En vez de llenar su libro de
datos, Carroll enfoca su mirada en la decadencia que presidió Chávez durante la
época más próspera de la historia de Venezuela. (No olvidemos que la
decadencia, tan importante en la narrativa, es casi superflua en el
periodismo). La decadencia, además de marcar el transcurso del tiempo, lo tiñe
de tragedia. El paradigma es el cuento de Poe The Fall of
the House of Usher. Las marcas de la decadencia en la mansión de los
Usher se reflejan en sus cuarteadas paredes, en sus ventanas que recuerdan
ojos. La mansión parece existir exclusivamente para hundirse en la agonía.
La literatura gótica del Deep
South de Estados Unidos se resume completa en esa narración. Sin la mansión de
los Usher es difícil concebir la narrativa de Faulkner, especialmente la
familia Compson, o el cuento A Rose for Emily.
Hay algo perverso en la
decadencia. No hay decadencia sin incesto, con su secuela de lacras morales, y
de abandono físico. Los muros no son reparados, los jardines cesan de ser
cuidados. Y una decadencia similar asoló los últimos años de Hugo Chávez Frías
en esta tierra.
Como el general en su laberinto,
como el patriarca en su otoño, Chávez se atrincheró en la decadencia. Bajo su
gobierno, los funcionarios adquirieron las destrezas que cuadraban a caudillos
empobrecidos del siglo diecinueve, aunque se forraran los bolsillos como
magnates del siglo veintiuno. Eso no lo podían revelar los periodistas de ronda
en el palacio de Miraflores. Sólo pudo hacerlo alguien como Carroll, más
nutrido en la tarea de narrar que en la de informar.

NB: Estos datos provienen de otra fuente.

(* ===== verification/Session.v ===== *)
(** * src/session.c: user sessions

    A session is a JSON object next to a few fields of its own.  It is stored in the
    cache, under an identifier that the browser keeps in a cookie, or, encrypted, in the
    cookie itself.  An operation that calls the outside is a computation on the [world]
    of World.v.  The JQ claims filter is a compile-time option and is not modelled. *)

From S2P Require Import Prelude Cstr Apr StrUtil Http Form Url Cookie Jansson Json Base64 Jose Jwt.
From S2P Require Import ShmCache Cache Util World.

(** ** Data *)

Definition OIDC_SESSION_REMOTE_USER_KEY : string := "r".
Definition OIDC_SESSION_EXPIRY_KEY : string := "e".
Definition OIDC_SESSION_SESSION_ID : string := "i".
Definition OIDC_SESSION_SUB_KEY : string := "sub".
Definition OIDC_SESSION_SID_KEY : string := "sid".
Definition OIDC_SESSION_KEY_USERINFO_CLAIMS : string := "uic".
Definition OIDC_SESSION_KEY_IDTOKEN_CLAIMS : string := "idc".
Definition OIDC_SESSION_FORMAT_VERSION_KEY : string := "v".
Definition OIDC_SESSION_FORMAT_VERSION : Z := 1.
Definition OIDC_SESSION_ID_LEN : nat := 20.

Definition OIDC_SESSION_TYPE_SERVER_CACHE : Z := 0.
Definition OIDC_SESSION_TYPE_CLIENT_COOKIE : Z := 1.

Inductive oidc_session_save_t := OIDC_SESSION_SAVE_UPDATE | OIDC_SESSION_SAVE_NEW.

Definition OIDC_CACHE_SECTION_SESSION : string := "s".
Definition OIDC_CACHE_SECTION_SID : string := "d".

(** The settings that src/session.c reads. *)
Record session_cfg := mk_session_cfg {
  session_type : Z;
  dir_cookie : string;
  same_site_session : oidc_samesite_cookie_t;
  persistent_session_cookie : bool;
  session_cache_fallback_to_cookie : bool;
  session_cookie_chunk_size : Z;
  black_listed_claims : option (gset string);
  white_listed_claims : option (gset string);
  s_cookie : cookie_cfg;
  s_cache : cache_cfg;
  s_trace : trace_cfg
}.

#[local] Open Scope world_scope.

Section session.
Context {J : Jansson} {O : Jose} {B64 : Base64} {H : Httpd}.
Context {St : Type} {B : CacheBackend St}.
Variables (ext : nat -> env) (rand : nat -> rng) (c : session_cfg).

Record oidc_session_t := mk_session {
  uuid : option string;
  remote_user : option string;
  state : option json_t;
  expiry : Z;
  sid : option string;
  sub : option string
}.

Definition set_uuid (v : option string) (z : oidc_session_t) :=
  mk_session v (remote_user z) (state z) (expiry z) (sid z) (sub z).
Definition set_state (v : option json_t) (z : oidc_session_t) :=
  mk_session (uuid z) (remote_user z) v (expiry z) (sid z) (sub z).

(** ** Calls to the outside *)

Definition oidc_cache_get_session := cache_get ext (s_cache c) OIDC_CACHE_SECTION_SESSION.
Definition oidc_cache_set_session := cache_set ext (s_cache c) OIDC_CACHE_SECTION_SESSION.
Definition oidc_cache_get_sid := cache_get ext (s_cache c) OIDC_CACHE_SECTION_SID.
Definition oidc_cache_set_sid := cache_set ext (s_cache c) OIDC_CACHE_SECTION_SID.

(** ** Encoding *)

Definition oidc_session_encode (r : request) (z : oidc_session_t) (encrypt : bool) : option string :=
  if negb encrypt then oidc_json_encode (state z) OIDC_JSON_COMPACT
  else
    match secret1 (crypto_passphrase (s_cache c)) with
    | None => None
    | Some _ =>
        match oidc_json_encode (state z) OIDC_JSON_COMPACT with
        | Some s => oidc_util_jwt_create r (crypto_passphrase (s_cache c)) s
        | None => None
        end
    end.

Definition oidc_session_version_supported (z : oidc_session_t) : bool * oidc_session_t :=
  let version := (oidc_json_object_get_int (state z) OIDC_SESSION_FORMAT_VERSION_KEY 1).2 in
  if OIDC_SESSION_FORMAT_VERSION <? version then (false, set_state None z) else (true, z).

Definition oidc_session_decode (r : request) (z : oidc_session_t) (s_json : string) (encrypt : bool)
  : bool * oidc_session_t :=
  if negb encrypt then
    match oidc_json_decode_object (Some s_json) with
    | None => (false, set_state None z)
    | Some j => oidc_session_version_supported (set_state (Some j) z)
    end
  else
    match secret1 (crypto_passphrase (s_cache c)) with
    | None => (false, z)
    | Some _ =>
        match oidc_util_jwt_verify r (crypto_passphrase (s_cache c)) s_json with
        | None => (false, z)
        | Some s_payload =>
            match oidc_json_decode_object (Some s_payload) with
            | None => (false, set_state None z)
            | Some j => oidc_session_version_supported (set_state (Some j) z)
            end
        end
    end.

(** ** The session object *)

Definition oidc_session_id_new (z : oidc_session_t) : M St oidc_session_t :=
  fun w => Some (set_uuid (oidc_util_rand_hex_str (rand (w_calls w)) OIDC_SESSION_ID_LEN) z,
                 mk_world (w_req w) (w_cache w) (S (w_calls w))).

Definition oidc_session_clear (z : oidc_session_t) : oidc_session_t :=
  mk_session (uuid z) None None 0 (sid z) (sub z).

Definition oidc_session_reset (z : oidc_session_t) : M St oidc_session_t :=
  '_ <- (if (session_type c =? OIDC_SESSION_TYPE_SERVER_CACHE) && nonnull (uuid z)
   then oidc_cache_set_session (uuid z) None 0 else ret true) ;;
  let z := oidc_session_clear z in
  let z := mk_session (uuid z) (remote_user z) (state z) (expiry z) None None in
  oidc_session_id_new z.

Definition oidc_session_get (z : oidc_session_t) (key : string) : option string :=
  oidc_json_object_get_string (state z) key None.

Definition oidc_session_json_set (z : oidc_session_t) (key : string) (value : option json_t)
  : oidc_session_t :=
  match value with
  | Some _ =>
      let st := default oidc_json_object (state z) in
      set_state (Some (oidc_json_object_set_new st key value)) z
  | None =>
      match state z with
      | Some st => set_state (Some (oidc_json_object_del st key)) z
      | None => z
      end
  end.

Definition oidc_session_json_get (z : oidc_session_t) (key : string) : option json_t :=
  oidc_json_object_get (state z) key.

(** A string that is not valid UTF-8 has no JSON value: the entry is deleted. *)
Definition oidc_session_set (z : oidc_session_t) (key : string) (value : option string) : oidc_session_t :=
  oidc_session_json_set z key (oidc_json_string value).

Definition oidc_session_set_int (z : oidc_session_t) (key : string) (v : Z) : oidc_session_t :=
  set_state (Some (oidc_json_object_set_new (default oidc_json_object (state z)) key
    (Some (oidc_json_integer v)))) z.

Definition oidc_session_set_timestamp (z : oidc_session_t) (key : string) (timestamp : Z) : oidc_session_t :=
  if timestamp <=? -1 then z
  else set_state (Some (oidc_json_object_set_new (default oidc_json_object (state z)) key
         (Some (oidc_json_integer (apr_time_sec timestamp))))) z.

Definition oidc_session_get_int (z : oidc_session_t) (key : string) (def_val : Z) : Z :=
  (oidc_json_object_get_int (state z) key def_val).2.

Definition oidc_session_get_key2timestamp (z : oidc_session_t) (key : string) : Z :=
  let value := (oidc_json_object_get_int64 (state z) key (-1)).2 in
  if -1 <? value then oidc_util_apr_time_from_sec (double_of_Z value) else -1.

(** ** Loading *)

Definition oidc_session_load_cache_by_uuid (id : string) (z : oidc_session_t) : M St (bool * oidc_session_t) :=
  '(rc, s_json) <- oidc_cache_get_session (Some id) ;;
  match rc, s_json with
  | true, Some s_json =>
      r <- get_req ;;
      let '(rc, z) := oidc_session_decode r z s_json false in
      if negb rc then ret (false, z)
      else
        let z := set_uuid (Some id) z in
        let stored_uuid := oidc_session_get z OIDC_SESSION_SESSION_ID in
        if negb (nonnull stored_uuid) || negb (_oidc_strcmp stored_uuid (Some id) =? 0) then
          '_ <- oidc_cache_set_session (uuid z) None 0 ;;
          ret (false, oidc_session_clear z)
        else ret (true, z)
  | _, _ => ret (rc, z)
  end.

Definition oidc_session_load_cache (z : oidc_session_t) : M St (bool * oidc_session_t) :=
  r <- get_req ;;
  match oidc_http_get_cookie r (dir_cookie c) with
  | None => ret (false, z)
  | Some id =>
      '(rc, z) <- oidc_session_load_cache_by_uuid id z ;;
      if negb rc then ret (false, z)
      else
        match state z with
        | Some _ => ret (rc, z)
        | None =>
            if session_cache_fallback_to_cookie c then ret (false, z)
            else
              attr <- OIDC_HTTP_COOKIE_SAMESITE_NONE (s_cookie c) ;;
              '_ <- set_cookie (s_cookie c) (dir_cookie c) "" 0 attr ;;
              ret (rc, z)
        end
  end.

Definition oidc_session_load_cookie (r : request) (z : oidc_session_t) : bool * oidc_session_t :=
  match oidc_http_get_chunked_cookie r (dir_cookie c) (session_cookie_chunk_size c) with
  | None => (true, z)
  | Some cookieValue => oidc_session_decode r z cookieValue true
  end.

(** ** Saving *)

Definition oidc_session_cookie_samesite (first_time : oidc_session_save_t) : M St (option string) :=
  match same_site_session c with
  | OIDC_SAMESITE_COOKIE_STRICT =>
      ret (Some (match first_time with
                 | OIDC_SESSION_SAVE_NEW => OIDC_HTTP_COOKIE_SAMESITE_LAX
                 | OIDC_SESSION_SAVE_UPDATE => OIDC_HTTP_COOKIE_SAMESITE_STRICT
                 end))
  | OIDC_SAMESITE_COOKIE_LAX => ret (Some OIDC_HTTP_COOKIE_SAMESITE_LAX)
  | OIDC_SAMESITE_COOKIE_NONE => OIDC_HTTP_COOKIE_SAMESITE_NONE (s_cookie c)
  | OIDC_SAMESITE_COOKIE_DISABLED => ret None
  end.

(** [oidc_cache_set_sid] and the session attribute, for a non-[NULL] index. *)
Definition save_index (z : oidc_session_t) (key : string) (index : option string) : M St oidc_session_t :=
  match index with
  | Some i => '_ <- oidc_cache_set_sid (Some i) (uuid z) (expiry z) ;; ret (oidc_session_set z key (Some i))
  | None => ret z
  end.

Definition cookie_expiry (z : oidc_session_t) : Z := if persistent_session_cookie c then expiry z else -1.

Definition oidc_session_save_cache (z : oidc_session_t) (first_time : oidc_session_save_t)
  : M St (bool * oidc_session_t) :=
  match state z with
  | Some _ =>
      z <- save_index z OIDC_SESSION_SID_KEY (sid z) ;;
      z <- save_index z OIDC_SESSION_SUB_KEY (sub z) ;;
      r <- get_req ;;
      match oidc_session_encode r z false with
      | None => ret (false, z)
      | Some s_value =>
          rc <- oidc_cache_set_session (uuid z) (Some s_value) (expiry z) ;;
          if (rc : bool) then
            attr <- oidc_session_cookie_samesite first_time ;;
            '_ <- set_cookie (s_cookie c) (dir_cookie c) (default "(null)" (uuid z)) (cookie_expiry z) attr ;;
            ret (rc, z)
          else ret (rc, z)
      end
  | None =>
      '_ <- (match sid z with
       | Some i => oidc_cache_set_sid (Some i) None 0
       | None => ret true
       end) ;;
      '_ <- (match sub z with
       | Some i =>
           '(_, sub_uuid) <- oidc_cache_get_sid (Some i) ;;
           if negb (nonnull sub_uuid) || (_oidc_strcmp sub_uuid (uuid z) =? 0)
           then oidc_cache_set_sid (Some i) None 0 else ret true
       | None => ret true
       end) ;;
      attr <- OIDC_HTTP_COOKIE_SAMESITE_NONE (s_cookie c) ;;
      '_ <- set_cookie (s_cookie c) (dir_cookie c) "" 0 attr ;;
      rc <- oidc_cache_set_session (uuid z) None 0 ;;
      ret (rc, z)
  end.

Definition oidc_session_save_cookie (z : oidc_session_t) (first_time : oidc_session_save_t) : M St bool :=
  r <- get_req ;;
  match state z, oidc_session_encode r z true with
  | Some _, None => ret false
  | st, enc =>
      let cookieValue := match st with Some _ => enc | None => Some "" end in
      attr <- (match st with
               | None => OIDC_HTTP_COOKIE_SAMESITE_NONE (s_cookie c)
               | Some _ => oidc_session_cookie_samesite first_time
               end) ;;
      fun w =>
        '(ok, r) ← oidc_http_set_chunked_cookie (s_cookie c) (w_req w) (dir_cookie c) cookieValue
                     (cookie_expiry z) (session_cookie_chunk_size c) attr;
        Some (ok, mk_world r (w_cache w) (w_calls w))
  end.

Definition oidc_session_save (z : oidc_session_t) (first_time : oidc_session_save_t)
  : M St (bool * oidc_session_t) :=
  let z :=
    match state z with
    | Some _ =>
        let z := oidc_session_set_int z OIDC_SESSION_FORMAT_VERSION_KEY OIDC_SESSION_FORMAT_VERSION in
        let z := oidc_session_set z OIDC_SESSION_REMOTE_USER_KEY (remote_user z) in
        let z := oidc_session_set_timestamp z OIDC_SESSION_EXPIRY_KEY (expiry z) in
        oidc_session_set z OIDC_SESSION_SESSION_ID (uuid z)
    | None => z
    end in
  '(rc, z) <- (if session_type c =? OIDC_SESSION_TYPE_SERVER_CACHE
               then oidc_session_save_cache z first_time else ret (false, z)) ;;
  if (session_type c =? OIDC_SESSION_TYPE_CLIENT_COOKIE) ||
     (negb rc && session_cache_fallback_to_cookie c)
  then rc <- oidc_session_save_cookie z first_time ;; ret (rc, z)
  else ret (rc, z).

Definition oidc_session_free (z : oidc_session_t) : bool * oidc_session_t := (true, oidc_session_clear z).

Definition oidc_session_kill (z : oidc_session_t) : M St (bool * oidc_session_t) :=
  r <- get_req ;;
  '_ <- put_req (with_user None r) ;;
  let z := set_state None z in
  '(_, z) <- oidc_session_save z OIDC_SESSION_SAVE_UPDATE ;;
  ret (oidc_session_free z).

(** ** Restoring a session *)

Definition oidc_session_extract (z : oidc_session_t) : M St (bool * oidc_session_t) :=
  match state z with
  | None => ret (false, z)
  | Some _ =>
      let json := oidc_session_json_get z OIDC_SESSION_KEY_IDTOKEN_CLAIMS in
      if nonnull json && negb (oidc_json_is_object json) then
        '(_, z) <- oidc_session_kill z ;; ret (false, z)
      else
        let z := mk_session (uuid z) (remote_user z) (state z)
                   (oidc_session_get_key2timestamp z OIDC_SESSION_EXPIRY_KEY) (sid z) (sub z) in
        t <- apr_time_now ext ;;
        if expiry z <? t then '(_, z) <- oidc_session_kill z ;; ret (false, z)
        else
          ret (true, mk_session (oidc_session_get z OIDC_SESSION_SESSION_ID)
                 (oidc_session_get z OIDC_SESSION_REMOTE_USER_KEY) (state z) (expiry z)
                 (oidc_session_get z OIDC_SESSION_SID_KEY) (oidc_session_get z OIDC_SESSION_SUB_KEY))
  end.

Definition oidc_session_load : M St (bool * oidc_session_t) :=
  z <- oidc_session_id_new (oidc_session_clear (mk_session None None None 0 None None)) ;;
  '(rc, z) <- (if session_type c =? OIDC_SESSION_TYPE_SERVER_CACHE
               then oidc_session_load_cache z else ret (false, z)) ;;
  r <- get_req ;;
  let '(rc, z) :=
    if (session_type c =? OIDC_SESSION_TYPE_CLIENT_COOKIE) ||
       (negb rc && session_cache_fallback_to_cookie c)
    then oidc_session_load_cookie r z else (rc, z) in
  '(rc, z) <- (if (rc : bool) then oidc_session_extract z else ret (false, z)) ;;
  fun w => Some ((rc, z), mk_world (oidc_util_set_trace_parent (rand (w_calls w)) (s_trace c) (w_req w) (uuid z))
                            (w_cache w) (S (w_calls w))).
End session.

Arguments mk_session {J}.
Arguments uuid {J}.
Arguments remote_user {J}.
Arguments state {J}.
Arguments expiry {J}.
Arguments sid {J}.
Arguments sub {J}.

El contraste entre la Venezuela
petrolera y el caudillo que presidió su derrumbe da una buena idea de por qué
asigno tanta importancia a la mirada del narrador. Decir que durante la pasada
década Venezuela nadaba en la abundancia es hablar con discreción. Decir que la
abundancia de dinero lejos de resolver los problemas económicos los agravó, es
minimizar el problema. Esa nave llamada Venezuela está filtrando agua desde la
proa hasta la popa.
¿Cómo es que se llegó a esa
situación? El libro de Carroll da una respuesta: el estilo de gobierno de
Chávez fue el desgobierno. Su método de administrar consistía en querer
resolver problemas echando ministros o creando nuevos ministerios. En el curso
de una década, 180 ministros pasaron por Miraflores. Chávez estaba en todas
partes, y no estaba en ninguna. Un productor del programa de televisión Aló
Presidente, dijo al autor del libro que el fallecido presidente venezolano
hasta elegía los lugares donde había que grabar, los ángulos de la cámara, los
temas y los invitados.
Y como nadie se animaba a
contradecirlo, era imposible mantener el orden en el programa, o grabarlo en el
horario estipulado. Y así actuaba Chávez en todas partes. Él impedía a los
profesionales dedicarse a sus tareas, pues sabía de todo, opinaba sobre
todo, y controlaba todo, hasta las
humildes necesidades de los invitados al programa.
“Aló, Presidente era más bien una
especie de lotería”, dijo el productor del programa. “Cada uno llamaba para
obtener un empleo, una casa, algo. Así no se gobierna un país”. Bueno, era
posible hacerlo, pues Chávez contaba con la ventaja de que las arcas del estado
eran de su exclusivo control, aunque era un pésimo administrador.
Y de esa manera, ese
“autoritarismo caótico” que presidió la gestión de Chávez concluyó en lo que es
hoy Venezuela. Un país con puentes que se caen a pedazos, refinerías que
estallan, una inflación incontrolable, un desabastecimiento que sólo existe en
naciones sin poder central, y tasas de asesinatos que recuerdan a guerras
civiles de baja intensidad. Pero el pormenor que señala Carroll me parece más
significativo que el desplome de la infraestructura de Venezuela. Es un detalle
difícil de evaluar por un periodista, y que sólo puede provenir de un narrador:
Al final, dice Carroll, inclusive el palacio de Miraflores empezó a caerse a
pedazos. Había filtraciones de agua en el ascensor privado del jefe de Estado.
El patriarca en su otoño, el comandante en su laberinto, empezó a ser rodeado
por la decadencia en su mar de la felicidad.
Un periodista puede trazar un
panorama, es cierto, pero se trata de un fresco bidimensional. Para que el
cuadro adquiera no sólo extensión, sino además profundidad, resonancia y
complejidad, el periodista necesita adquirir la mirada del narrador.